*** Entries shown ***
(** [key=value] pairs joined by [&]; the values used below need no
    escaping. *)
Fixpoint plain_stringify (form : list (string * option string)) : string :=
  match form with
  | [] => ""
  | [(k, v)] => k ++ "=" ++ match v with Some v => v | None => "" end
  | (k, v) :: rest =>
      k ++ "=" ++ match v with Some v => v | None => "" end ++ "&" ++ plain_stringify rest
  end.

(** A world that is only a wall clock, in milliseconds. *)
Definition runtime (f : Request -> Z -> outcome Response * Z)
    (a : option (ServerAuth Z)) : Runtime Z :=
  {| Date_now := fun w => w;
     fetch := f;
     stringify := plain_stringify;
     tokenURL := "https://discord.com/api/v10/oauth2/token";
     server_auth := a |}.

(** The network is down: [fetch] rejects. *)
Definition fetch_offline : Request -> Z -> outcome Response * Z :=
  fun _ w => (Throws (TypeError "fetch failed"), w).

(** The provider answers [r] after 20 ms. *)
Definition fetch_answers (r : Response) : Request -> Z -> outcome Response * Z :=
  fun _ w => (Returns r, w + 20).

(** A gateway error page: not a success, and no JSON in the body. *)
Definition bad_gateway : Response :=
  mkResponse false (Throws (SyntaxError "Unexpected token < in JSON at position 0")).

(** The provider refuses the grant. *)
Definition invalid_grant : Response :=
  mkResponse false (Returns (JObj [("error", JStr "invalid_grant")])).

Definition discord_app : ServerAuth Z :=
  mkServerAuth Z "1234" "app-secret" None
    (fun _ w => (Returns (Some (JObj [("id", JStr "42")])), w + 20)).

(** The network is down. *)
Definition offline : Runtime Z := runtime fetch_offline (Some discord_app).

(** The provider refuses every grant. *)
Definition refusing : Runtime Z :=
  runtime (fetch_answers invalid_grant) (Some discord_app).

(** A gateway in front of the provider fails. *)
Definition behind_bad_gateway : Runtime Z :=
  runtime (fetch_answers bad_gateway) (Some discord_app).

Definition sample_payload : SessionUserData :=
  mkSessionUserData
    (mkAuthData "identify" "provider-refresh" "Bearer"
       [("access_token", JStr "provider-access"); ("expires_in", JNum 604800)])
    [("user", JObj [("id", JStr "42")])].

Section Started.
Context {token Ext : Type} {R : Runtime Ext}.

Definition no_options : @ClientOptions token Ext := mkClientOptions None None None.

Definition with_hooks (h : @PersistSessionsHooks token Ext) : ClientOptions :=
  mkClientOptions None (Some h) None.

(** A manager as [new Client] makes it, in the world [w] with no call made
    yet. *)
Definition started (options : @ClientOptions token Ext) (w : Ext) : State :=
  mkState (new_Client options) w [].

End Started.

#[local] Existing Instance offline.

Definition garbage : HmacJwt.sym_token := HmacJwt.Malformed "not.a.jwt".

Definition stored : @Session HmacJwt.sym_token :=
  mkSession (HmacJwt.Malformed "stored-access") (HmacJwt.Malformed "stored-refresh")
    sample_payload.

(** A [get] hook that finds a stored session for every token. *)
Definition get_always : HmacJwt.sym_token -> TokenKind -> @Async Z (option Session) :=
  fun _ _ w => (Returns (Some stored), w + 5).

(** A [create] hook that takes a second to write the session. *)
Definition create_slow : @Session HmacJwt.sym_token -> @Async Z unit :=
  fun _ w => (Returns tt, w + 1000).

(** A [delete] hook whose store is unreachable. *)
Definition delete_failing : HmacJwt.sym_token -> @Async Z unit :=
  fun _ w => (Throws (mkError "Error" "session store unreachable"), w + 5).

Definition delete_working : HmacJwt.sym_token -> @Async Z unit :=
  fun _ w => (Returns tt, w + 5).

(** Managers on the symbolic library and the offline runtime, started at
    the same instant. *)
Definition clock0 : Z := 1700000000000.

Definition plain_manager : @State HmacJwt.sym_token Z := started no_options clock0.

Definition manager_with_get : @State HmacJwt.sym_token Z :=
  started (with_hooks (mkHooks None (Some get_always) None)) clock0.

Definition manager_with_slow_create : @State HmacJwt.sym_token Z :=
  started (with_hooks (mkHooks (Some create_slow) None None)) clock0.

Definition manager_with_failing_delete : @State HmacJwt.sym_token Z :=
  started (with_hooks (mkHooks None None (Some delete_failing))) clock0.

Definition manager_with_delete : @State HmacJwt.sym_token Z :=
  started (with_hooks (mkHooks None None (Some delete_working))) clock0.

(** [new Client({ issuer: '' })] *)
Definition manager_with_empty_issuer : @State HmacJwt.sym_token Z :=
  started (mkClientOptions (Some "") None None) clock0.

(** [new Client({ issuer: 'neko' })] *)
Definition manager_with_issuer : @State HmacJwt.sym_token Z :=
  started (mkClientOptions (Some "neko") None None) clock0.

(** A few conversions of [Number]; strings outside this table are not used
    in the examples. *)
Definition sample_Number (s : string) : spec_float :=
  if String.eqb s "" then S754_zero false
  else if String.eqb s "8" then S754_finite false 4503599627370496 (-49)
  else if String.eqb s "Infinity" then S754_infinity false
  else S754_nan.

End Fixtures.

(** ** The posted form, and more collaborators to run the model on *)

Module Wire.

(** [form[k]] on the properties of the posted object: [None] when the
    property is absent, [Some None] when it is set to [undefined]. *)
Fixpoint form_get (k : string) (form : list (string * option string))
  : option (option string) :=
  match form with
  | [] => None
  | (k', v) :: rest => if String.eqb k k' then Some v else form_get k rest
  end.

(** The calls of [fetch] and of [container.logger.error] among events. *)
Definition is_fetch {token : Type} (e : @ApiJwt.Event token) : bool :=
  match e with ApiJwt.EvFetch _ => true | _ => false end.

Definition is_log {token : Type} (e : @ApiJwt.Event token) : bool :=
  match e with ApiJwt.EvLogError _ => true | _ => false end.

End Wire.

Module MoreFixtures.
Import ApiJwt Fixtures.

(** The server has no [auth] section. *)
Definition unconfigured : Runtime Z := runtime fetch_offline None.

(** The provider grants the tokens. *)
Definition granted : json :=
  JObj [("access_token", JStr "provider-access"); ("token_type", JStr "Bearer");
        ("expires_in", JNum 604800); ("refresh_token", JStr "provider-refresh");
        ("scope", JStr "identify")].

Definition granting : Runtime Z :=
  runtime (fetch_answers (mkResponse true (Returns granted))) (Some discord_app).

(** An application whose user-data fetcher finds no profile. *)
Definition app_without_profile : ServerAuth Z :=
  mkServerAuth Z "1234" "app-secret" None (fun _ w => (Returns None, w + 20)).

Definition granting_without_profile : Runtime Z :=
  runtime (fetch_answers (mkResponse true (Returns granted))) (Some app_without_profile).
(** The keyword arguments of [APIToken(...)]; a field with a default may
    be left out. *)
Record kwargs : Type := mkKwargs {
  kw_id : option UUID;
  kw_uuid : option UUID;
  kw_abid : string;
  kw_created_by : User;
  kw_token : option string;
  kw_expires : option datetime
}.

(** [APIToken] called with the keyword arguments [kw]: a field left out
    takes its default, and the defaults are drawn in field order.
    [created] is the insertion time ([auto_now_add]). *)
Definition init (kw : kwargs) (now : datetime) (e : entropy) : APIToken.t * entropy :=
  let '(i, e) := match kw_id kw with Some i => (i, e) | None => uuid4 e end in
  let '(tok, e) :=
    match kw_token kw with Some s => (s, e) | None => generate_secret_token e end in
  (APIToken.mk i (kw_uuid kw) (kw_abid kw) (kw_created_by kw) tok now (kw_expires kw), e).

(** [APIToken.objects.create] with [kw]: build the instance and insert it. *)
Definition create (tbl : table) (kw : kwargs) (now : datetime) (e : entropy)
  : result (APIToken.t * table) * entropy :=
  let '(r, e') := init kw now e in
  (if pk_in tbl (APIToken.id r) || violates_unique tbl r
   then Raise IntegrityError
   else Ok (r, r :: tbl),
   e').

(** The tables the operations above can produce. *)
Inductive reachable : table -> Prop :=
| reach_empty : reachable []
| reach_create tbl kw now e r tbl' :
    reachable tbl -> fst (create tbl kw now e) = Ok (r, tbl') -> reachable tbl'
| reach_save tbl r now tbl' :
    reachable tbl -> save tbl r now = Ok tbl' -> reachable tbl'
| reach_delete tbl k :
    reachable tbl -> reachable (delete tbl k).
*** End of Entries shown ***
*** Entries shown ***
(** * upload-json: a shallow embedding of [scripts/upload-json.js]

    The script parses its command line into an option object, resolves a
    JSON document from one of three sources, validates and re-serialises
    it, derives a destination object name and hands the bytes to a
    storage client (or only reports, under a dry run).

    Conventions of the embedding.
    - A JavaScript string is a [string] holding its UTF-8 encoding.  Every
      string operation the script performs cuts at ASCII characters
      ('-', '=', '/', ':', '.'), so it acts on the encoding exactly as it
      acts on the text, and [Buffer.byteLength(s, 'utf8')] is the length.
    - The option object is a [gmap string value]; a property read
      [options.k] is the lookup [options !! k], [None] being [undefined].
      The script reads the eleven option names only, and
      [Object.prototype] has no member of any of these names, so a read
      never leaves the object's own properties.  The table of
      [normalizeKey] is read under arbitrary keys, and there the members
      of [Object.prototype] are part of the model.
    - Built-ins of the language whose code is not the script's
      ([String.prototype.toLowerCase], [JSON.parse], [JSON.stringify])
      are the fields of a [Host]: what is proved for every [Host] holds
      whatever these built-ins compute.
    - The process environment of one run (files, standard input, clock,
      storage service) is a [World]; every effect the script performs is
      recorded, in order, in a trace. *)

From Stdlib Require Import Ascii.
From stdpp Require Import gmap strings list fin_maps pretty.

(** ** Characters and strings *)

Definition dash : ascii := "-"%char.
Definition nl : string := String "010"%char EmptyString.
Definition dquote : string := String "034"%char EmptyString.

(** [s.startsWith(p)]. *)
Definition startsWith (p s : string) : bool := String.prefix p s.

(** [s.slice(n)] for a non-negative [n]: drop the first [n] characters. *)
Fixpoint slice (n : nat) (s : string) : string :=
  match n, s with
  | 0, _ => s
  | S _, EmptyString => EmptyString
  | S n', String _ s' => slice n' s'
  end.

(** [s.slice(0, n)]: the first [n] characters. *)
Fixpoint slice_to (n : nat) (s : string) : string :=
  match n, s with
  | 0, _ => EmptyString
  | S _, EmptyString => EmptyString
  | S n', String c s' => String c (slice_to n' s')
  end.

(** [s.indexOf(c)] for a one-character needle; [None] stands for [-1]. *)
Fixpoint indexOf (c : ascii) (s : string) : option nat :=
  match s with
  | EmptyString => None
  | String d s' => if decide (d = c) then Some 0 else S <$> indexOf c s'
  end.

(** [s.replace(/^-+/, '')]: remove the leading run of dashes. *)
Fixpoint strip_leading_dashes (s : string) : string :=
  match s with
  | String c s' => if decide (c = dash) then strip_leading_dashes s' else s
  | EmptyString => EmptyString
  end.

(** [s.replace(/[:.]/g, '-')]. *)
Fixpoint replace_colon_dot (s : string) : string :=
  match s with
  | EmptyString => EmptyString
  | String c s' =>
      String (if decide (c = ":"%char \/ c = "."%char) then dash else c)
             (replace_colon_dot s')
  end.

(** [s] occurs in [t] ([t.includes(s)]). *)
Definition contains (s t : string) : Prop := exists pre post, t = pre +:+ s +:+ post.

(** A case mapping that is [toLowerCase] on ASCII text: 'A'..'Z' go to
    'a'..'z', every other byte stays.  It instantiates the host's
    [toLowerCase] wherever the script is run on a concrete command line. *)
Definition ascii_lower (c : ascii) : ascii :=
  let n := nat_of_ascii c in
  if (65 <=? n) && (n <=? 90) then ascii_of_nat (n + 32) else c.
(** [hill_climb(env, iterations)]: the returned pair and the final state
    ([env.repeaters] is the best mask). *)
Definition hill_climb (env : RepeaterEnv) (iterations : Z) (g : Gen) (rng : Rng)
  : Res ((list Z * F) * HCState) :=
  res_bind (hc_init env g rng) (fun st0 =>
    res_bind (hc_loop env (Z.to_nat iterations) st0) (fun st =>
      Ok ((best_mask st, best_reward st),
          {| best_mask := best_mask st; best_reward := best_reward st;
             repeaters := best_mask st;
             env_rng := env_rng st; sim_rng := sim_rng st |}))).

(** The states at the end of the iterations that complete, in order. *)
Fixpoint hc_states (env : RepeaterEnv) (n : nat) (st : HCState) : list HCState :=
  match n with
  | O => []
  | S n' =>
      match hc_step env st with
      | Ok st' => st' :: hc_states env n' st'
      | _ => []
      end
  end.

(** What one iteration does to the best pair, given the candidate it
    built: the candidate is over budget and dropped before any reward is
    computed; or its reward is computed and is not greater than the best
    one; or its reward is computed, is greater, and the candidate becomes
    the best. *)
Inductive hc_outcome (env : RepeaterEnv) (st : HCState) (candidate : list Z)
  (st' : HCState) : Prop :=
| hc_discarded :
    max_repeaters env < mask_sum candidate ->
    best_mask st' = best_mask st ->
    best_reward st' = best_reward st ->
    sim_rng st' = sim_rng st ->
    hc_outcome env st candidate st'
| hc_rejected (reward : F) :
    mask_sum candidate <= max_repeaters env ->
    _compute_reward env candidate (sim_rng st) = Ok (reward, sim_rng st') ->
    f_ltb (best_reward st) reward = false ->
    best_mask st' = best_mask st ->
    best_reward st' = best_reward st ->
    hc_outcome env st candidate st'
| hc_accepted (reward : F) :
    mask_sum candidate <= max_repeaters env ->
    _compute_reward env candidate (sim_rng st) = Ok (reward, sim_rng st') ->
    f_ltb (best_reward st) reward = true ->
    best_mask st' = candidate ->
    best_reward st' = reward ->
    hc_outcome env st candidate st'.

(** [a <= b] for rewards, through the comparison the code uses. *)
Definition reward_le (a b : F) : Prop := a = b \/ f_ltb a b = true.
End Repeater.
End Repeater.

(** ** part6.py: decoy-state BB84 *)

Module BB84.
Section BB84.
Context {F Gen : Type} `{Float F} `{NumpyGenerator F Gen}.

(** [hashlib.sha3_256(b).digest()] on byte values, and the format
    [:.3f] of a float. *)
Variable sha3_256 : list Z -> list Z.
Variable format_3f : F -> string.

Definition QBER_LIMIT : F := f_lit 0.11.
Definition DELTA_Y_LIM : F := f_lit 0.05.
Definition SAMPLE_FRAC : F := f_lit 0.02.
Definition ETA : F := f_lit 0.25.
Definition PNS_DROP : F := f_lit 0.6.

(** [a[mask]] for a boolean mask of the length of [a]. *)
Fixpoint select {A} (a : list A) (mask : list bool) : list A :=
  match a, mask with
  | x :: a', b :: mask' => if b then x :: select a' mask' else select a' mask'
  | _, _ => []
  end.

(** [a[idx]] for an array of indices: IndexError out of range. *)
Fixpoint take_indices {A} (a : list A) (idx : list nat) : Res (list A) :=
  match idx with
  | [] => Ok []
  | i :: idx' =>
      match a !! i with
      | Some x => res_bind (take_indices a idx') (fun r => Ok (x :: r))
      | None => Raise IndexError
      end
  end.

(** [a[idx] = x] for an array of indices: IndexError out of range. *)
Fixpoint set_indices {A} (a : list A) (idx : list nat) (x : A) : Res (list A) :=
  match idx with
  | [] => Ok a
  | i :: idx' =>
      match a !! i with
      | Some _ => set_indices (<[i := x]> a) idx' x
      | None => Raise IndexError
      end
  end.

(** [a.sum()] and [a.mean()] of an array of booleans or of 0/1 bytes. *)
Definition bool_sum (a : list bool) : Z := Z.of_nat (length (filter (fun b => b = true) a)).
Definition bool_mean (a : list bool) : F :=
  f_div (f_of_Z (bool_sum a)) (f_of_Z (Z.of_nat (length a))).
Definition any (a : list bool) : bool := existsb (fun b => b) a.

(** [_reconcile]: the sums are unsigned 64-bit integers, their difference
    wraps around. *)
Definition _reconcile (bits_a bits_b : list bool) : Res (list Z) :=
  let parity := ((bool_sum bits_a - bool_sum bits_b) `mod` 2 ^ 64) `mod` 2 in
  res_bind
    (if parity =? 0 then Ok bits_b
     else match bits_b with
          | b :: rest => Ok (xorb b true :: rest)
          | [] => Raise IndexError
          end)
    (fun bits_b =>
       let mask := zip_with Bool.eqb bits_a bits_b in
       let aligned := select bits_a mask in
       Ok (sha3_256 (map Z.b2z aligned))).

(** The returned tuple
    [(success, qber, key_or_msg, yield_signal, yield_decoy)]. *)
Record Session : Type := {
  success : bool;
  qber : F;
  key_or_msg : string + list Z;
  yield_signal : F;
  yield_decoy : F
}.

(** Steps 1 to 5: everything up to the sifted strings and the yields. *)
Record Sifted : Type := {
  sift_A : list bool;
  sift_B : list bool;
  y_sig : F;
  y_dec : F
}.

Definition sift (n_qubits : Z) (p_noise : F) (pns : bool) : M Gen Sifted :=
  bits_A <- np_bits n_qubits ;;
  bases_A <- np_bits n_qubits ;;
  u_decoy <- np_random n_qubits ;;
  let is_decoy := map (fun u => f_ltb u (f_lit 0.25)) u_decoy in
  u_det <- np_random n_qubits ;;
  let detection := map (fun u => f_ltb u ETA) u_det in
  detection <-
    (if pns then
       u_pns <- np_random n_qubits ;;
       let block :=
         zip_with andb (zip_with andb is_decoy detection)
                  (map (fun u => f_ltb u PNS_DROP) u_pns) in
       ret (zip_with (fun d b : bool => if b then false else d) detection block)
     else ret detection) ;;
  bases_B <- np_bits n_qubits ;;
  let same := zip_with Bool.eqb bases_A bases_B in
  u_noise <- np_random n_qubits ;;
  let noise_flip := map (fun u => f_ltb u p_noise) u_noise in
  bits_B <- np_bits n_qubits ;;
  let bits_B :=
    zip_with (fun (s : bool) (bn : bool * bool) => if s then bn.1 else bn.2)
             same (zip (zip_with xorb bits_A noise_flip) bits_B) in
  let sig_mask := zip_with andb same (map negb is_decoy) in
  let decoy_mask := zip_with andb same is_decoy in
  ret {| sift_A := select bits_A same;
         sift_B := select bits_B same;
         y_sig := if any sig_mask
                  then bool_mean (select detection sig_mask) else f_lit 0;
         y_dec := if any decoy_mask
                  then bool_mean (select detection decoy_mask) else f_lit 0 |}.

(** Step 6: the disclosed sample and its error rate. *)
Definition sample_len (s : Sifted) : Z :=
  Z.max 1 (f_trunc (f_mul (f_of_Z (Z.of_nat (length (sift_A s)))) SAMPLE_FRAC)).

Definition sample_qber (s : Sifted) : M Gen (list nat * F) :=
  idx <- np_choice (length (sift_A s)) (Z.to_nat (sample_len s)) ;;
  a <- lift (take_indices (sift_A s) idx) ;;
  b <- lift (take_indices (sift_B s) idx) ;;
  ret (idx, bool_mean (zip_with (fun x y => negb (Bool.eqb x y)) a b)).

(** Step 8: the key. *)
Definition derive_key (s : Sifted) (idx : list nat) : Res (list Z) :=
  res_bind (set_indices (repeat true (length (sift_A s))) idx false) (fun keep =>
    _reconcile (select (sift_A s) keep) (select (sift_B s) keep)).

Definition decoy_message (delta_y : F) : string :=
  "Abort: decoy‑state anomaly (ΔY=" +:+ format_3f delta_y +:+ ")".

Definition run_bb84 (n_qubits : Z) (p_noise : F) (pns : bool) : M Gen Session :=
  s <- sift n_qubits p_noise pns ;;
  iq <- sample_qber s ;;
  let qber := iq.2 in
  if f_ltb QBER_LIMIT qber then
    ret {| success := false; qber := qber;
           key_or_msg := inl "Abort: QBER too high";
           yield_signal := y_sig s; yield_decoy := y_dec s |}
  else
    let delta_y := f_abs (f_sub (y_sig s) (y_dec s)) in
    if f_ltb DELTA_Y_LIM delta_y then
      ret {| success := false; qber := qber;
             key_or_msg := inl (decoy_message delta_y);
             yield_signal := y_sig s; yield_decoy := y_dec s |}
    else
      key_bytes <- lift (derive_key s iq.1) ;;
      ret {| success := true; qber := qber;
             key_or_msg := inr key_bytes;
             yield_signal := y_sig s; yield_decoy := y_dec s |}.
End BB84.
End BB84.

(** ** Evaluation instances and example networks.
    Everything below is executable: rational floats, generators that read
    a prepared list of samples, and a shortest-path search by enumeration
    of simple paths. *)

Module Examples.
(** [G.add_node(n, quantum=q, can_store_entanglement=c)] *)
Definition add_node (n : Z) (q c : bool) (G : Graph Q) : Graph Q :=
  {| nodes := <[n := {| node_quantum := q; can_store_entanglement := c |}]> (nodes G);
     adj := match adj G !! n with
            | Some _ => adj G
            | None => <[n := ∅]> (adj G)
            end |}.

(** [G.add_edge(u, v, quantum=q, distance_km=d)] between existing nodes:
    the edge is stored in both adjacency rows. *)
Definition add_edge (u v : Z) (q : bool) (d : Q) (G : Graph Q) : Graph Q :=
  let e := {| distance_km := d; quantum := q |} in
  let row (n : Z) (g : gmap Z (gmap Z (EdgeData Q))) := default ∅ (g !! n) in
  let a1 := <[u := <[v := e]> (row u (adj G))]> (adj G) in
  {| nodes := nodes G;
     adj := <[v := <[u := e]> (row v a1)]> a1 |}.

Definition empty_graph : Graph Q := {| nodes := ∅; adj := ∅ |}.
*** End of Entries shown ***
*** Entries shown ***
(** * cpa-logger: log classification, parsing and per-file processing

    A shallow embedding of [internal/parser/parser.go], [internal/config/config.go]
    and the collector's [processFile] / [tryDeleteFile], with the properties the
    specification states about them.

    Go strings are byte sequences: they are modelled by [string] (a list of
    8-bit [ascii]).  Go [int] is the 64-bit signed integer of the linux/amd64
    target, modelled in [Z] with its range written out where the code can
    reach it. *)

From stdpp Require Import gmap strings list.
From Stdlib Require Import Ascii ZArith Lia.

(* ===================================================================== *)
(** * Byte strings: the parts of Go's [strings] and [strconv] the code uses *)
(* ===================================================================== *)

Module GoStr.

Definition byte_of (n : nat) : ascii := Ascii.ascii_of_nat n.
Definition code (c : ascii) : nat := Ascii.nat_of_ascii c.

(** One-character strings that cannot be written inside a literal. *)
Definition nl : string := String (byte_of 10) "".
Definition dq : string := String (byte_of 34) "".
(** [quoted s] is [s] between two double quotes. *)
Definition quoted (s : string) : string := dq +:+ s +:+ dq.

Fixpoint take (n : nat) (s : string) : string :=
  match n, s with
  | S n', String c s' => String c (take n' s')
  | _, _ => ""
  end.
*** End of Entries shown ***
■ Work request
Filter the records above for lines containing the word "takes", and copy those lines.

■ Exercise answer
(** A [create] hook that takes a second to write the session. *)
    takes its default, and the defaults are drawn in field order.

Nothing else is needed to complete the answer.